Background
Endometrial regenerative cells (ERCs) play an important role in attenuation of acute allograft rejection, while their effects are limited. IL-37, a newly discovered immunoregulatory cytokine of the IL-1 family, can regulate both innate and adaptive immunity. Whether IL-37 overexpression can enhance the therapeutic effects of ERCs in inhibition of acute cardiac allograft rejection remains unknown and will be explored in this study.
Conclusion
IL-37 overexpression can promote the therapeutic effects of ERCs to inhibit acute allograft rejection and further prolong graft survival. This study suggests that gene-modified ERCs overexpressing IL-37 may pave the way for novel therapeutic options in the field of transplantation.
Methods
C57BL/6 mice recipients receiving BALB/c mouse heterotopic heart allografts were randomly divided into the phosphate-buffered saline (untreated), ERC treated, negative lentiviral control ERC (NC-ERC) treated, and IL-37 overexpressing ERC (IL-37-ERC) treated groups.
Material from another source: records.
(** Whatever the consumer passes to [onSeasonUpdate] is a season record,
    hence an object, and the callback of the application does not throw
    on it: reading [running_statistics] is safe. *)
Theorem onSeasonUpdate_never_throws
    (fetched : Thrown + Response) (data : JSValue) (s : AppState) :
  In (OnSeasonUpdate data) (trace (simulateSeasonsStream JSON_parse fetched)) ->
  is_season_record data = true
  /\ (exists props, data = JSObject props)
  /\ snd (onSeasonUpdate data s) = None.
Proof.
  intros Hin.
  destruct (simulateSeasonsStream_trace_shape JSON_parse fetched)
    as (lines & last & Htrace).
  rewrite Htrace in Hin. apply in_app_iff in Hin as [Hin|Hin].
  - pose proof (calls_of_lines_line_calls JSON_parse lines) as Hall.
    rewrite Forall_forall in Hall.
    pose proof (Hall _ (proj2 (list_elem_of_In _ _) Hin)) as Hrec.
    simpl in Hrec. split; [exact Hrec|].
    split; [apply is_season_record_object, Hrec|].
    destruct (onSeasonUpdate_season_record data s Hrec) as [st ->].
    reflexivity.
  - destruct last; simpl in Hin; [contradiction|].
    destruct Hin as [Hin|[]]. discriminate.
Qed.

(** The state a run leaves, whatever the request and the stream do: the
    counter equals the number of seasons kept, which are the season
    records received, in order; a result is published exactly when at
    least one season was received, and it holds all of them. *)
Theorem handleSimulate_keeps_count_and_result_in_step
    (selectedTeam : string) (fetched : Thrown + Response)
    (prior : AppState) :
  selectedTeam <> ""%string ->
  consistent
    (handleSimulate JSON_stringify JSON_parse selectedTeam fetched prior)
  /\ seasons_array
       (handleSimulate JSON_stringify JSON_parse selectedTeam fetched prior)
     = season_updates (trace (simulateSeasonsStream JSON_parse fetched)).
Proof.
  intros Hteam. unfold handleSimulate.
  destruct (String.eqb selectedTeam "") eqn:Heq;
    [apply String.eqb_eq in Heq; contradiction|].
  destruct (simulateSeasonsStream_trace_shape JSON_parse fetched)
    as (lines & last & ->).
  destruct (apply_line_calls JSON_stringify _ started
              (calls_of_lines_line_calls JSON_parse lines) consistent_started)
    as (s1 & Hrun & Hs1 & Harr & _).
  rewrite (run_calls_app JSON_stringify _ _ _ _ Hrun), season_updates_app.
  simpl in Harr. destruct last as [|reason]; simpl.
  - rewrite app_nil_r. auto.
  - rewrite app_nil_r.
    destruct (onError_consistent reason s1 Hs1) as [Hc Ha].
    destruct (onError JSON_stringify reason s1) as [s2 [e|]]; simpl in *.
    + split; [exact Hc|]. simpl. congruence.
    + split; [exact Hc|]. congruence.
Qed.

(** A request that fails with a non-ok status leaves the application idle
    with the HTTP error as its message and nothing to show. *)
Theorem failed_request_shows_the_http_error
    (selectedTeam : string) (response : Response) (prior : AppState) :
  selectedTeam <> ""%string ->
  ok response = false ->
  handleSimulate JSON_stringify JSON_parse selectedTeam (inr response) prior
  = {| seasons_array := [];
       simulationResult := None;
       seasonsCompleted := 0;
       isSimulating := false;
       error := JSString ("HTTP error! status: "
                          +:+ pretty (status response)) |}.
Proof.
  intros Hteam Hok. unfold handleSimulate.
  destruct (String.eqb selectedTeam "") eqn:Heq;
    [apply String.eqb_eq in Heq; contradiction|].
  rewrite (not_ok_response_run JSON_parse response Hok). reflexivity.
Qed.

(** A stream that closes without a terminal event, neither final
    statistics nor a cancellation notice, leaves the application in the
    simulating state, with no error to show. *)
Theorem stream_without_terminal_event_keeps_simulating
    (selectedTeam : string) (response : Response) (reader : Reader)
    (prior : AppState) :
  selectedTeam <> ""%string ->
  ok response = true ->
  body response = Some reader ->
  ending reader = EndOfStream ->
  filter (fun d => is_terminal d)
    (events JSON_parse (stream_lines (chunks reader))) = [] ->
  isSimulating
    (handleSimulate JSON_stringify JSON_parse selectedTeam (inr response)
       prior) = true
  /\ error
       (handleSimulate JSON_stringify JSON_parse selectedTeam (inr response)
          prior) = JSString "".
Proof.
  intros Hteam Hok Hbody Hend Hnone. unfold handleSimulate.
  destruct (String.eqb selectedTeam "") eqn:Heq;
    [apply String.eqb_eq in Heq; contradiction|].
  rewrite (simulateSeasonsStream_run JSON_parse response reader Hok Hbody).
  simpl. rewrite Hend. simpl. rewrite app_nil_r.
  destruct (apply_line_calls JSON_stringify _ started
              (calls_of_lines_line_calls JSON_parse
                 (stream_lines (chunks reader))) consistent_started)
    as (s1 & Hrun & _ & _ & Herr & Hsim).
  rewrite Hrun. rewrite calls_of_lines_OnComplete, Hnone in Hsim.
  simpl in Hsim. auto.
Qed.

End AppClaims.

(** ** The statistics record *)

Section StatisticsRecord.

Variable JSON_stringify : JSValue -> string.
Variable JSON_parse : string -> Thrown + JSValue.

(** The statistics of the published result were there before the calls,
    or are the argument of an [onStatsUpdate] call, or what an
    [onSeasonUpdate] call took from its season record. *)
Lemma apply_calls_statistics t : forall s s' e seasons statistics,
  apply_calls JSON_stringify t s = (s', e) ->
  simulationResult s' = Some (seasons, statistics) ->
  (exists seasons0, simulationResult s = Some (seasons0, statistics))
  \/ In (OnStatsUpdate statistics) t
  \/ exists data,
       In (OnSeasonUpdate data) t /\ statisticsOf data = inr statistics.
Proof.
  induction t as [|c t IH]; intros s s' e seasons statistics Hrun Hres.
  - injection Hrun as <- _. left. eauto.
  - destruct c as [data|stats| |err|label arg|label arg]; simpl in Hrun.
    + destruct (IH _ _ _ _ _ Hrun Hres) as [[seasons0 H0]|[Hin|(d & Hin & Hd)]].
      * unfold onSeasonUpdate in H0.
        destruct (statisticsOf data) as [thrown|st] eqn:Hst; simpl in H0.
        -- left. eauto.
        -- injection H0 as _ <-. right. right. exists data.
           split; [left; reflexivity|exact Hst].
      * right. left. right. exact Hin.
      * right. right. exists d. split; [right; exact Hin|exact Hd].
    + destruct (IH _ _ _ _ _ Hrun Hres) as [[seasons0 H0]|[Hin|(d & Hin & Hd)]].
      * simpl in H0.
        destruct (simulationResult s) as [[seasons1 st]|]; [|discriminate].
        injection H0 as _ <-. right. left. left. reflexivity.
      * right. left. right. exact Hin.
      * right. right. exists d. split; [right; exact Hin|exact Hd].
    + destruct (IH _ _ _ _ _ Hrun Hres) as [[seasons0 H0]|[Hin|(d & Hin & Hd)]].
      * left. eauto.
      * right. left. right. exact Hin.
      * right. right. exists d. split; [right; exact Hin|exact Hd].
    + unfold onError in Hrun.
      destruct (errorMessage JSON_stringify err) as [thrown|message].
      * injection Hrun as <- _. left. eauto.
      * destruct (IH _ _ _ _ _ Hrun Hres)
          as [[seasons0 H0]|[Hin|(d & Hin & Hd)]].
        -- left. eauto.
        -- right. left. right. exact Hin.
        -- right. right. exists d. split; [right; exact Hin|exact Hd].
    + destruct (IH _ _ _ _ _ Hrun Hres) as [[seasons0 H0]|[Hin|(d & Hin & Hd)]].
      * left. eauto.
      * right. left. right. exact Hin.
      * right. right. exists d. split; [right; exact Hin|exact Hd].
    + destruct (IH _ _ _ _ _ Hrun Hres) as [[seasons0 H0]|[Hin|(d & Hin & Hd)]].
      * left. eauto.
      * right. left. right. exact Hin.
      * right. right. exists d. split; [right; exact Hin|exact Hd].
Qed.

(** The state a run leaves is consistent. *)
Lemma handleSimulate_consistent
    (selectedTeam : string) (fetched : Thrown + Response)
    (prior : AppState) :
  selectedTeam <> ""%string ->
  consistent
    (handleSimulate JSON_stringify JSON_parse selectedTeam fetched prior).
Proof.
  intros Hteam. unfold handleSimulate.
  destruct (String.eqb selectedTeam "") eqn:Heq;
    [apply String.eqb_eq in Heq; contradiction|].
  destruct (simulateSeasonsStream_trace_shape JSON_parse fetched)
    as (lines & last & ->).
  destruct (apply_line_calls JSON_stringify _ started
              (calls_of_lines_line_calls JSON_parse lines) consistent_started)
    as (s1 & Hrun & Hs1 & _).
  rewrite (run_calls_app JSON_stringify _ _ _ _ Hrun).
  destruct last as [|reason]; simpl; [exact Hs1|].
  destruct (onError_consistent JSON_stringify reason s1 Hs1) as [Hc _].
  destruct (onError JSON_stringify reason s1) as [s2 [e|]]; exact Hc.
Qed.

Lemma SimulationStatistics_declares (field : string) :
  declares SimulationStatistics field = true
  <-> In field [ "average_expected_wins"; "standard_deviation";
                 "confidence_interval_95"; "min_wins"; "max_wins" ]%string.
Proof.
  unfold declares, SimulationStatistics. cbn [existsb fst In].
  rewrite !orb_true_iff, !String.eqb_eq. intuition discriminate.
Qed.

(** C6, as the code has it. The statistics record the application shows
    is the one it received, unchanged: the statistics payload of a
    [final_statistics] event or what [onSeasonUpdate] took from a season
    record (its [running_statistics], or the fallback object of the
    application). The count of seasons completed is kept beside it, as
    the number of seasons of the result. The interface
    [SimulationStatistics] declares the five members average expected
    wins, standard deviation, confidence interval, min wins and max wins,
    and none for that count; the fallback object has the five and
    [seasons_completed]. *)
Theorem statistics_record_is_passed_through
    (selectedTeam : string) (fetched : Thrown + Response) (prior : AppState)
    (seasons : list JSValue) (statistics : JSValue) :
  selectedTeam <> ""%string ->
  simulationResult
    (handleSimulate JSON_stringify JSON_parse selectedTeam fetched prior)
  = Some (seasons, statistics) ->
  (In (OnStatsUpdate statistics)
      (trace (simulateSeasonsStream JSON_parse fetched))
   \/ exists data,
        In (OnSeasonUpdate data)
           (trace (simulateSeasonsStream JSON_parse fetched))
        /\ statisticsOf data = inr statistics)
  /\ seasonsCompleted
       (handleSimulate JSON_stringify JSON_parse selectedTeam fetched prior)
     = length seasons
  /\ (forall field,
        declares SimulationStatistics field = true
        <-> In field [ "average_expected_wins"; "standard_deviation";
                       "confidence_interval_95"; "min_wins";
                       "max_wins" ]%string)
  /\ declares SimulationStatistics "seasons_completed" = false
  /\ map fst fallbackStatistics
     = map fst SimulationStatistics ++ ["seasons_completed"%string].
Proof.
  intros Hteam Hres.
  split; [|split; [|split; [exact SimulationStatistics_declares|
                            split; reflexivity]]].
  - unfold handleSimulate in Hres.
    destruct (String.eqb selectedTeam "") eqn:Heq;
      [apply String.eqb_eq in Heq; contradiction|].
    destruct (apply_calls JSON_stringify
                (trace (simulateSeasonsStream JSON_parse fetched)) started)
      as [s [e|]] eqn:Hrun;
      simpl in Hres;
      destruct (apply_calls_statistics _ _ _ _ _ _ Hrun Hres)
        as [[seasons0 H0]|Hfrom];
      solve [discriminate H0 | exact Hfrom].
  - destruct (handleSimulate_consistent selectedTeam fetched prior Hteam)
      as [Hcount Hshape].
    rewrite Hres in Hshape. destruct Hshape as [-> _]. exact Hcount.
Qed.

End StatisticsRecord.

Lemma statistics_record_is_passed_through_witness :
  (In (OnStatsUpdate
         (JSObject [("average_expected_wins"%string, JSNumber 41)]))
      (trace (simulateSeasonsStream example_parse (inr two_seasons)))
   \/ exists data,
        In (OnSeasonUpdate data)
           (trace (simulateSeasonsStream example_parse (inr two_seasons)))
        /\ statisticsOf data
           = inr (JSObject [("average_expected_wins"%string, JSNumber 41)]))
  /\ seasonsCompleted
       (handleSimulate example_JSON_stringify example_parse "BOS"
          (inr two_seasons) started)
     = length [example_season 1; example_season 2]
  /\ (forall field,
        declares SimulationStatistics field = true
        <-> In field [ "average_expected_wins"; "standard_deviation";
                       "confidence_interval_95"; "min_wins";
                       "max_wins" ]%string)
  /\ declares SimulationStatistics "seasons_completed" = false
  /\ map fst fallbackStatistics
     = map fst SimulationStatistics ++ ["seasons_completed"%string].
Proof.
  apply (statistics_record_is_passed_through example_JSON_stringify
           example_parse "BOS" (inr two_seasons) started
           [example_season 1; example_season 2]
           (JSObject [("average_expected_wins"%string, JSNumber 41)])).
  - discriminate.
  - vm_compute. reflexivity.
Defined.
Graft pathological changes were assessed by H&E staining. The intra-graft cell infiltration and splenic immune cell populations were analyzed by immunohistochemistry and flow cytometry, respectively. The stimulatory property of recipient DCs was tested by an MLR assay. Furthermore, serum cytokine profiles of recipients were measured by ELISA assay.
Results
Mice treated with IL-37-ERCs achieved significantly prolonged allograft survival compared with the ERC-treated group. Compared with all the other control groups, IL-37-ERC-treated group showed mitigated inflammatory response, a significant increase in tolerogenic dendritic cells (Tol-DCs), regulatory T cells (Tregs) in the grafts and spleens, while a reduction of Th1 and Th17 cell population. Additionally, there was a significant upregulation of immunoregulatory IL-10, while a reduction of IFN-γ, IL-17A, IL-12 was detected in the sera of IL-37-ERC-treated recipients.